[THE RECORDS]:
#[global] Instance ReceiverReport_codec : RtcpCodec ReceiverReport.t := {|
  codec_type := ReceiverReport.kPacketType;
  codec_fmt := fun _ => true;
  codec_new := ReceiverReport.new;
  codec_block_length := ReceiverReport.BlockLength;
  codec_create := ReceiverReport.Create;
  codec_parse := ReceiverReport.Parse
|}.

Lemma ReceiverReport_standard :
  standard ReceiverReport.wf ReceiverReport.wf (fun p => zlen (ReceiverReport.report_blocks_ p))
    ReceiverReport.body (fun p => p).
Proof.
  constructor.
  - done.
  - intros p (_ & Hn & _). lia.
  - done.
  - intros p _. rewrite ReceiverReport_length_body. dlia.
  - intros p (_ & Hn & _). rewrite ReceiverReport_length_body. lia.
  - intros p _. rewrite <- (length_standard_encode (fun p => zlen (ReceiverReport.report_blocks_ p))).
    symmetry. apply ReceiverReport_length.
  - intros p m cb st Hp Hi Hm Hb _. rewrite <- create_result_append with (max_length := m) (callback := cb) by done.
    apply ReceiverReport_Create_spec; [done|lia].
  - intros. by apply ReceiverReport_parse_body.
  - intros p h Hv Ht _. destruct (ReceiverReport_Parse_safe p h Hv Ht) as (p' & b & E & Hw & _).
    by exists p', b.
Qed.

#[global] Instance ReceiverReport_laws : RtcpCodecLaws ReceiverReport.t :=
  standard_laws _ _ _ _ _ ReceiverReport_standard.

(** ** ExtendedJitterReport *)

Lemma ExtendedJitterReport_length_body p :
  zlen (ExtendedJitterReport.body p) =
  4 * zlen (ExtendedJitterReport.inter_arrival_jitters_ p).
Proof. apply length_concat_be_bytes. Qed.

#[global] Instance ExtendedJitterReport_codec : RtcpCodec ExtendedJitterReport.t := {|
  codec_type := ExtendedJitterReport.kPacketType;
  codec_fmt := fun _ => true;
  codec_new := ExtendedJitterReport.new;
  codec_block_length := ExtendedJitterReport.BlockLength;
  codec_create := ExtendedJitterReport.Create;
  codec_parse := ExtendedJitterReport.Parse
|}.

Lemma ExtendedJitterReport_Parse_safe p h :
  CommonHeader.valid h -> CommonHeader.type h = ExtendedJitterReport.kPacketType ->
  exists p' b, ExtendedJitterReport.Parse p h = Some (p', b) /\
  (b = true -> ExtendedJitterReport.wf p').
Proof.
  intros [_ Hc Hpad Hs Hb Hfit _ _] Ht. unfold ExtendedJitterReport.Parse. rewrite Ht.
  cbn [check Z.eqb ExtendedJitterReport.kPacketType Pos.eqb mbind option_bind].
  unfold CommonHeader.count, CommonHeader.payload_size_bytes, CommonHeader.payload,
    ExtendedJitterReport.kJitterSizeBytes, is_u8 in *.
  destruct (Z.ltb_spec (CommonHeader.payload_size_ h) (CommonHeader.count_or_format_ h * 4)).
  { by eexists _, false. }
  destruct (read_u32s_safe (CommonHeader.payload_ h) (CommonHeader.count_or_format_ h)
    (vec_resize (Z.to_nat (CommonHeader.count_or_format_ h)) 0
      (ExtendedJitterReport.inter_arrival_jitters_ p)) 0) as (l & -> & Hl & Hf);
    [done|lia|lia|rewrite length_vec_resize; lia|].
  cbn [mbind option_bind]. eexists _, true. split; [done|]. intros _.
  split; [cbn; lia|done].
Qed.

Lemma ExtendedJitterReport_Create_spec p max_length callback st :
  ExtendedJitterReport.wf p -> 0 <= windex st <= zlen (wbuf st) ->
  ExtendedJitterReport.Create p max_length callback st =
  create_result (ExtendedJitterReport.encode p) max_length callback st.
Proof.
  intros (Hn & Hf) Hi. pose proof (ExtendedJitterReport_length_body p) as Hb.
  unfold ExtendedJitterReport.encode.
  apply create_with_result; [| |unfold ExtendedJitterReport.BlockLength, kHeaderLength,
    ExtendedJitterReport.kJitterSizeBytes; lia|done].
  - apply runs_then; [|apply runs_for_each; intros; by apply runs_write_be_last].
    rewrite Hb. replace (4 * _ / 4) with (zlen (ExtendedJitterReport.inter_arrival_jitters_ p)) by dlia.
    apply runs_CreateHeader; [lia|lia|done].
  - rewrite length_app, length_header_bytes, Nat2Z.inj_add, Hb. done.
Qed.

Lemma ExtendedJitterReport_standard :
  standard ExtendedJitterReport.wf ExtendedJitterReport.wf
    (fun p => zlen (ExtendedJitterReport.inter_arrival_jitters_ p))
    ExtendedJitterReport.body (fun p => p).
Proof.
  constructor; try done; intros p.
  - intros (Hn & _). lia.
  - intros _. rewrite ExtendedJitterReport_length_body. dlia.
  - intros (Hn & _). rewrite ExtendedJitterReport_length_body. lia.
  - intros _. rewrite ExtendedJitterReport_length_body. done.
  - intros m cb st Hp Hi Hm Hb _. rewrite <- create_result_append with (max_length := m) (callback := cb) by done.
    apply ExtendedJitterReport_Create_spec; [done|lia].
  - intros rest (Hn & Hf). cbn [codec_parse codec_new codec_type ExtendedJitterReport_codec].
    rewrite ExtendedJitterReport_length_body. unfold ExtendedJitterReport.Parse.
    unfold CommonHeader.type, CommonHeader.count,
      CommonHeader.payload_size_bytes, CommonHeader.payload. cbn [CommonHeader.packet_type_
      CommonHeader.count_or_format_ CommonHeader.payload_size_ CommonHeader.payload_].
    unfold ExtendedJitterReport.kJitterSizeBytes.
    destruct (Z.ltb_spec (4 * zlen (ExtendedJitterReport.inter_arrival_jitters_ p))
      (zlen (ExtendedJitterReport.inter_arrival_jitters_ p) * 4)); [lia|].
    cbn [check Z.eqb ExtendedJitterReport.kPacketType Pos.eqb mbind option_bind].
    unfold ExtendedJitterReport.body. rewrite Nat2Z.id, read_u32s_encode
      by (done || apply length_vec_resize). by destruct p.
  - intros h Hv Ht _. destruct (ExtendedJitterReport_Parse_safe p h Hv Ht) as (p' & b & E & Hw).
    by exists p', b.
Qed.

#[global] Instance ExtendedJitterReport_laws : RtcpCodecLaws ExtendedJitterReport.t :=
  standard_laws _ _ _ _ _ ExtendedJitterReport_standard.

(** ** Properties *)

(** Sender report round trip.  A sender report with at most 31 report blocks whose
    fields have their widths is written by Create at the index as BlockLength octets,
    and parsing them gives the report back: the NTP time, the counters and every block,
    the 24-bit signed cumulative loss included. *)
Theorem sender_report_roundtrip {ntp : Type} `{NtpTimeLaws ntp} (p : SenderReport.t ntp)
    max_length callback st :
  SenderReport.wf p -> 0 <= windex st -> windex st + SenderReport.BlockLength p <= max_length ->
  max_length <= zlen (wbuf st) -> max_length < 2 ^ 64 ->
  roundtrips (SenderReport.Create p max_length callback) (SenderReport.Parse SenderReport.new)
    (SenderReport.BlockLength p) p st.
Proof. exact (codec_roundtrip p max_length callback st). Qed.

Definition example_block : ReportBlock.t := ReportBlock.Mk 8 25 (-3) 65537 9 10 11.

Lemma sender_report_roundtrip_witness :
  let p := SenderReport.Mk 7 (ntp_Set 5 6) 90000 1 2 [example_block] in
  let st := WState (replicate 60 255) 4 [] in
  roundtrips (SenderReport.Create p 60 false) (SenderReport.Parse (ntp := ntp_value) SenderReport.new)
    52 p st.
Proof.
  apply (sender_report_roundtrip (ntp := ntp_value)
    (SenderReport.Mk 7 (ntp_Set 5 6) 90000 1 2 [example_block]) 60 false (WState (replicate 60 255) 4 []));
    decide_wf.
Defined.

(** Receiver report and extended jitter report round trips: what Create writes at
    the index has BlockLength octets and parses back to the same object. *)
Theorem receiver_reports_roundtrip (r : ReceiverReport.t) (j : ExtendedJitterReport.t)
    max_length callback st :
  0 <= windex st -> max_length <= zlen (wbuf st) -> max_length < 2 ^ 64 ->
  ReceiverReport.wf r -> ExtendedJitterReport.wf j ->
  windex st + ReceiverReport.BlockLength r <= max_length ->
  windex st + ExtendedJitterReport.BlockLength j <= max_length ->
  roundtrips (ReceiverReport.Create r max_length callback) (ReceiverReport.Parse ReceiverReport.new)
    (ReceiverReport.BlockLength r) r st /\
  roundtrips (ExtendedJitterReport.Create j max_length callback)
    (ExtendedJitterReport.Parse ExtendedJitterReport.new) (ExtendedJitterReport.BlockLength j) j st.
Proof.
  intros Hi Hb H64 Hr Hj Hmr Hmj. split.
  - exact (codec_roundtrip r max_length callback st Hr Hi Hmr Hb H64).
  - exact (codec_roundtrip j max_length callback st Hj Hi Hmj Hb H64).
Qed.

Lemma receiver_reports_roundtrip_witness :
  let r := ReceiverReport.Mk 7 [example_block; example_block] in
  roundtrips (ReceiverReport.Create r 60 false) (ReceiverReport.Parse ReceiverReport.new) 56 r
    (WState (replicate 60 255) 4 []).
Proof.
  apply (receiver_reports_roundtrip (ReceiverReport.Mk 7 [example_block; example_block])
    (ExtendedJitterReport.Mk [1; 2]) 60 false (WState (replicate 60 255) 4 [])); decide_wf.
Defined.

(** The reports stay in bounds.  SetCumulativeLost accepts exactly the 24-bit
    signed values and leaves the block as it was otherwise; AddReportBlock accepts up to
    31 blocks and keeps the report well formed; and Parse of either report on any valid
    header, with any object reused, reads inside the payload, accepts exactly the
    payloads long enough for the announced blocks, and yields a well-formed report. *)
Theorem reports_in_bounds {ntp : Type} `{NtpTimeLaws ntp} (s old : SenderReport.t ntp)
    (r : ReceiverReport.t) (b : ReportBlock.t) lost h :
  ReportBlock.wf b -> SenderReport.wf s -> ReceiverReport.wf r -> CommonHeader.valid h ->
  (exists b' ok, ReportBlock.SetCumulativeLost b lost = (b', ok) /\ ReportBlock.wf b' /\
     ok = ((- 2 ^ 23 <=? lost) && (lost <? 2 ^ 23)) /\
     (if ok : bool then ReportBlock.cumulative_lost_ b' = lost else b' = b)) /\
  (exists s' ok, SenderReport.AddReportBlock s b = (s', ok) /\ SenderReport.wf s' /\
     ok = (zlen (SenderReport.report_blocks_ s) <? 31) /\
     SenderReport.report_blocks_ s' = SenderReport.report_blocks_ s ++ (if ok : bool then [b] else [])) /\
  (exists r' ok, ReceiverReport.AddReportBlock r b = (r', ok) /\ ReceiverReport.wf r' /\
     ok = (zlen (ReceiverReport.report_blocks_ r) <? 31) /\
     ReceiverReport.report_blocks_ r' = ReceiverReport.report_blocks_ r ++ (if ok : bool then [b] else [])) /\
  (CommonHeader.type h = SenderReport.kPacketType ->
   exists s' ok, SenderReport.Parse old h = Some (s', ok) /\ (ok = true -> SenderReport.wf s') /\
     ok = (24 + 24 * CommonHeader.count h <=? CommonHeader.payload_size_bytes h)) /\
  (CommonHeader.type h = ReceiverReport.kPacketType ->
   exists r' ok, ReceiverReport.Parse r h = Some (r', ok) /\ (ok = true -> ReceiverReport.wf r') /\
     ok = (4 + 24 * CommonHeader.count h <=? CommonHeader.payload_size_bytes h)).
Proof.
  intros Hb Hs Hr Hv. splits.
  - destruct b as [a f c x j l d]. unfold ReportBlock.SetCumulativeLost. change (Z.shiftl 1 23) with (2 ^ 23).
    rewrite Z.geb_leb. destruct (Z.leb_spec (2 ^ 23) lost), (Z.ltb_spec lost (- 2 ^ 23)),
      (Z.leb_spec (- 2 ^ 23) lost), (Z.ltb_spec lost (2 ^ 23)); try lia; cbn [orb andb];
      eexists _, _; (split; [reflexivity|]); splits; try done.
    unfold ReportBlock.wf in *. cbn in *. splits; try done; apply Hb.
  - unfold SenderReport.AddReportBlock, SenderReport.kMaxNumberOfReportBlocks.
    destruct s as [a n t c o bs]. unfold SenderReport.wf in *.
    cbn [SenderReport.report_blocks_ SenderReport.sender_ssrc_ SenderReport.rtp_timestamp_
      SenderReport.sender_packet_count_ SenderReport.sender_octet_count_] in *.
    destruct Hs as (H1 & H2 & H3 & H4 & H5 & H6).
    rewrite Z.geb_leb. destruct (Z.leb_spec 31 (zlen bs)), (Z.ltb_spec (zlen bs) 31); try lia;
      eexists _, _; (split; [reflexivity|]); cbn; rewrite ?app_nil_r, ?length_app; splits; try done; cbn; try lia.
    apply Forall_app. split; [done|by constructor].
  - unfold ReceiverReport.AddReportBlock, ReceiverReport.kMaxNumberOfReportBlocks.
    destruct r as [a bs]. unfold ReceiverReport.wf in *.
    cbn [ReceiverReport.report_blocks_ ReceiverReport.sender_ssrc_] in *.
    destruct Hr as (H1 & H5 & H6).
    rewrite Z.geb_leb. destruct (Z.leb_spec 31 (zlen bs)), (Z.ltb_spec (zlen bs) 31); try lia;
      eexists _, _; (split; [reflexivity|]); cbn; rewrite ?app_nil_r, ?length_app; splits; try done; cbn; try lia.
    apply Forall_app. split; [done|by constructor].
  - intros Ht. by apply SenderReport_Parse_safe.
  - intros Ht. by apply ReceiverReport_Parse_safe.
Qed.

Lemma reports_in_bounds_witness :
  exists b', ReportBlock.SetCumulativeLost example_block (2 ^ 23) = (b', false) /\ b' = example_block.
Proof.
  destruct (reports_in_bounds (ntp := ntp_value) SenderReport.new SenderReport.new ReceiverReport.new
    example_block (2 ^ 23) (CommonHeader.Mk 200 0 0 0 [])) as ((b' & ok & E & _ & Eok & Eb) & _);
    [decide_wf|decide_wf|decide_wf|constructor; decide_wf|].
  exists b'. rewrite Eok in Eb, E. split; [exact E|exact Eb].
Defined.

[EXERCISE DETAILS]: Exactly repeat the lines above, from the opening line through the one with "CommonHeader.valid h -> CommonHeader.type", and include nothing else.

[EXPECTED ANSWER]:
#[global] Instance ReceiverReport_codec : RtcpCodec ReceiverReport.t := {|
  codec_type := ReceiverReport.kPacketType;
  codec_fmt := fun _ => true;
  codec_new := ReceiverReport.new;
  codec_block_length := ReceiverReport.BlockLength;
  codec_create := ReceiverReport.Create;
  codec_parse := ReceiverReport.Parse
|}.

Lemma ReceiverReport_standard :
  standard ReceiverReport.wf ReceiverReport.wf (fun p => zlen (ReceiverReport.report_blocks_ p))
    ReceiverReport.body (fun p => p).
Proof.
  constructor.
  - done.
  - intros p (_ & Hn & _). lia.
  - done.
  - intros p _. rewrite ReceiverReport_length_body. dlia.
  - intros p (_ & Hn & _). rewrite ReceiverReport_length_body. lia.
  - intros p _. rewrite <- (length_standard_encode (fun p => zlen (ReceiverReport.report_blocks_ p))).
    symmetry. apply ReceiverReport_length.
  - intros p m cb st Hp Hi Hm Hb _. rewrite <- create_result_append with (max_length := m) (callback := cb) by done.
    apply ReceiverReport_Create_spec; [done|lia].
  - intros. by apply ReceiverReport_parse_body.
  - intros p h Hv Ht _. destruct (ReceiverReport_Parse_safe p h Hv Ht) as (p' & b & E & Hw & _).
    by exists p', b.
Qed.

#[global] Instance ReceiverReport_laws : RtcpCodecLaws ReceiverReport.t :=
  standard_laws _ _ _ _ _ ReceiverReport_standard.

(** ** ExtendedJitterReport *)

Lemma ExtendedJitterReport_length_body p :
  zlen (ExtendedJitterReport.body p) =
  4 * zlen (ExtendedJitterReport.inter_arrival_jitters_ p).
Proof. apply length_concat_be_bytes. Qed.

#[global] Instance ExtendedJitterReport_codec : RtcpCodec ExtendedJitterReport.t := {|
  codec_type := ExtendedJitterReport.kPacketType;
  codec_fmt := fun _ => true;
  codec_new := ExtendedJitterReport.new;
  codec_block_length := ExtendedJitterReport.BlockLength;
  codec_create := ExtendedJitterReport.Create;
  codec_parse := ExtendedJitterReport.Parse
|}.

Lemma ExtendedJitterReport_Parse_safe p h :
  CommonHeader.valid h -> CommonHeader.type h = ExtendedJitterReport.kPacketType ->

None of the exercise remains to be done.